Researchers from the Musculoskeletal Research Unit at the University of Bristol have found that eight out of 10 total knee replacements and six out of 10 total hip replacements will still be in place after 25 years. The research, funded by the National Joint Registry and the National Institute for Health Research was published in The Lancet in February.
After reviewing thousands of case studies going back 25 years across six countries, generalisable survival data is now available for the first time to estimate how long hip and knee replacements are likely to last.
“Over two million hip and knee replacements have been performed in the UK since 2003, and patients often ask clinicians how long their hip or knee replacement will last; but until now we have not had a generalisable answer,” said lead author Dr Jonathan Evans, National Joint Registry Research Fellow and Clinical Research Fellow at the Bristol Medical School’s Translational Health Sciences department.
“Previous studies have been based on much smaller samples. At best, the NHS has only been able to say how long replacements are designed to last, rather than referring to actual evidence from multiple patients’ experiences of joint replacement surgery. Given the improvement in technology and techniques in the past 25 years, we expect that hip or knee replacements put in today may last even longer.”
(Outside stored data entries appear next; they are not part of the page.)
Definition mcp_transport_websocket_init (command : option cstr) (connected started : bool) (waiting : MCPWebSocketTransport -> MCPWebSocketTransport) :
    option (option MCPWebSocketTransport * Error) :=
  match command with
  | None | Some [] => Some (None, error_new ERR_INVALID_PARAM (Some $"Invalid websocket URL"))
  | Some _ =>
      if negb connected then Some (None, error_new ERR_CONNECTION (Some $"Failed to create websocket connection"))
      else if negb started then Some (None, error_new ERR_CONNECTION (Some $"Failed to start websocket poll thread"))
      else
        let t := waiting ws_fresh in
        if wt_open t && negb (wt_failed t) then Some (Some t, err_ok)
        else
          _ ← mcp_transport_websocket_close t;
          Some (None, match wt_error t with Some e => error_new ERR_CONNECTION (Some e) | None => error_new ERR_TIMEOUT (Some $"WebSocket handshake timeout") end)
  end.

(** [mg_ws_send] gives the bytes of the frame, never 0. *)
Definition mcp_transport_websocket_send (t : MCPWebSocketTransport) (data : cstr) : option (MCPWebSocketTransport * Error) :=
  if wt_running t && wt_open t
  then if wt_live t then Some (mkWs (wt_running t) (wt_open t) (wt_failed t) (wt_live t) (wt_error t) (wt_queue t) (wt_sent t ++ [data]), err_ok) else None
  else Some (t, error_new ERR_CONNECTION (Some $"WebSocket transport not connected")).

Definition mcp_transport_websocket_recv (t : MCPWebSocketTransport) : MCPWebSocketTransport * option cstr :=
  match ws_buffer_pop (wt_queue t) with
  | Some (m, q) => (mkWs (wt_running t) (wt_open t) (wt_failed t) (wt_live t) (wt_error t) q (wt_sent t), Some m)
  | None => (t, None)
  end.

(** ** The events of a stream, however they arrive *)

Section Events.
Context (command : option cstr).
Hip and knee replacements are two of the most common and effective forms of surgery. Yet, even in the best-case scenarios, they will ultimately fail due to processes such as infection, fracture, normal wear and tear or reaction to wear particles. In many of those cases, patients require revision surgery, which is more prone to failure, associated with poorer function and more expensive than primary surgery.
Knowing how long a hip or knee replacement is likely to last is therefore key for patients, orthopaedic surgeons and commissioners when deciding whether surgery should be done and when. That will become increasingly relevant to more people given the longer life expectancy of a growing population.